WebSocket performance characteristics
WebSocket performance is the discipline of accepting that long-lived, bi-directional, stateful connections impose costs unlike request-response HTTP. The cost model is different; the operational shape is different.
- Long-lived connections. Per-connection memory and file-descriptor cost; scales with concurrent users, not request volume.
- Bi-directional. Server push without polling; fewer round trips than HTTP polling for live updates.
- Stateful. Per-connection server affinity; load balancing is sticky or requires shared state across instances.
- Keepalive ping. Periodic ping per connection catches half-open sockets the TCP layer never reports.
Scaling considerations
Scaling WebSockets is its own discipline. File descriptors, memory, kernel tuning all matter; defaults are sized for HTTP, not for hundreds of thousands of long-lived connections.
- Connections per server. Tens of thousands by default; with tuning, hundreds of thousands; the wall is FDs and memory, not CPU.
- File descriptor limits.
ulimit -nmust be high; default 1024 is far too low; bump to 65k+ for production. - Memory per connection. Kilobytes per connection; connection count drives total memory; budget at 16-32 KB per socket.
- Kernel tuning.
somaxconn,tcp_mem,ip_local_port_range; defaults assume request-response, not long-lived.

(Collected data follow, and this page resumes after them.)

(** * metaclean: scanning and stripping image metadata

    A shallow embedding of [metaclean.py] and the properties of its
    metadata policy, its atomic writer and its batch driver.

    The program is a thin layer over Pillow, [pathlib], [tempfile] and the
    operating system.  Everything the program itself computes is embedded as
    executable definitions that follow the source function by function.
    What the libraries compute is either embedded from their documented
    behaviour (paths, string methods) or taken as a parameter (the tag
    registry, the pixel transposition, the outcome of each system call).

    The state that is threaded through the program holds the files, the
    lines printed on the console, and a trace of the calls made to the file
    system and to the two workers.  The trace is instrumentation: the
    program never reads it.  An exception stands for an instance of
    [Exception]; the interruption by SIGINT, which leaves through
    [sys.exit(130)], is not part of the model. *)

From Stdlib Require Import ZArith Ascii.
From stdpp Require Import base option list strings gmap fin_maps pretty.

Local Open Scope Z_scope.

(** ** Python strings

    A [string] stands for a Python [str] whose code points are below 256. *)

Module PyStr.

(** Truthiness of a [str]: the empty string is false. *)
Definition truthy (s : string) : bool :=
  match s with
  | EmptyString => false
  | String _ _ => true
  end.

(** [str.isspace] on one code point (Latin-1 range). *)
Definition is_space (c : ascii) : bool :=
  let n := nat_of_ascii c in
  ((9 <=? n)%nat && (n <=? 13)%nat) || ((28 <=? n)%nat && (n <=? 32)%nat)
  || (n =? 133)%nat || (n =? 160)%nat.

Definition lower_char (c : ascii) : ascii :=
  let n := nat_of_ascii c in
  if ((65 <=? n)%nat && (n <=? 90)%nat) then ascii_of_nat (n + 32) else c.

Definition upper_char (c : ascii) : ascii :=
  let n := nat_of_ascii c in
  if ((97 <=? n)%nat && (n <=? 122)%nat) then ascii_of_nat (n - 32) else c.

Fixpoint map (f : ascii → ascii) (s : string) : string :=
  match s with
  | EmptyString => EmptyString
  | String c s' => String (f c) (map f s')
  end.

(** [str.lower] and [str.upper], on the ASCII letters. *)
Definition lower : string → string := map lower_char.
Definition upper : string → string := map upper_char.

Fixpoint lstrip (s : string) : string :=
  match s with
  | EmptyString => EmptyString
  | String c s' => if is_space c then lstrip s' else s
  end.

(** [rstrip] keeps a character when it is not a space or when something
    is kept after it. *)
Fixpoint rstrip (s : string) : string :=
  match s with
  | EmptyString => EmptyString
  | String c s' =>
      match rstrip s' with
      | EmptyString => if is_space c then EmptyString else String c EmptyString
      | r => String c r
      end
  end.

(** [str.strip()] with no argument. *)
Definition strip (s : string) : string := rstrip (lstrip s).

(** [s.rfind(c)]: the index of the last occurrence of [c]. *)
Fixpoint rfind (c : ascii) (s : string) : option nat :=
  match s with
  | EmptyString => None
  | String d s' =>
      match rfind c s' with
      | Some i => Some (S i)
      | None => if decide (d = c) then Some 0%nat else None
      end
  end.

(** [s[i:]] and [s[:i]]. *)
Fixpoint drop (i : nat) (s : string) : string :=
  match i, s with
  | O, _ => s
  | S i', String _ s' => drop i' s'
  | S _, EmptyString => EmptyString
  end.

Fixpoint take (i : nat) (s : string) : string :=
  match i, s with
  | S i', String c s' => String c (take i' s')
  | _, _ => EmptyString
  end.

(** [s.split(sep)] for a one-character separator. *)
Fixpoint split (sep : ascii) (s : string) : list string :=
  match s with
  | EmptyString => [EmptyString]
  | String c s' =>
      if decide (c = sep) then EmptyString :: split sep s'
      else match split sep s' with
           | [] => [String c EmptyString]
           | w :: ws => String c w :: ws
           end
  end.

(** [sep.join(l)]. *)
Fixpoint join (sep : string) (l : list string) : string :=
  match l with
  | [] => ""
  | [x] => x
  | x :: rest => x +:+ sep +:+ join sep rest
  end.

Definition startswith (pre s : string) : bool := String.prefix pre s.

End PyStr.

(** ** Paths

    [pathlib.PurePosixPath]: a root (["" ], ["/"] or ["//"]) and the list of
    components, with empty and ["."] components dropped when a string is
    parsed. *)

Record Path := mkPath { anchor : string; parts : list string }.

Global Instance Path_eq_dec : EqDecision Path.
Proof. solve_decision. Defined.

Operating WebSocket services
Operating WebSocket services is its own discipline. Sticky routing, graceful drain, per-connection metrics all matter; the request-response operational playbook does not transfer.
- Sticky load balancing. Connection state lives at one server; routing must be consistent for the connection lifetime.
- Graceful drain on deploy. Connection-close discipline per deploy; clients reconnect to the new pod; no abrupt drops.
- Per-connection metrics. Connection count, message rate, latency per server; aggregate hides per-connection issues.
- Auth refresh. Token rotation mid-connection; long-lived sessions outlive token TTLs; the protocol must support refresh.
When not WebSocket
WebSocket is overkill for many patterns. SSE, HTTP/2 streams, and long polling each fit specific cases better; pick the simpler primitive when it works.
- Server-sent events. One-directional push; HTTP-based; works through any proxy that handles HTTP; simpler than WebSocket.
- HTTP/2 streams. Request-response with push; standard infrastructure handles it; no special LB rules needed.
- Long polling. Low-frequency updates; simpler than WebSocket; works through restrictive corporate proxies.
- Pattern matching. Pick the protocol that matches the workload; WebSocket is the heaviest tool, not the default tool.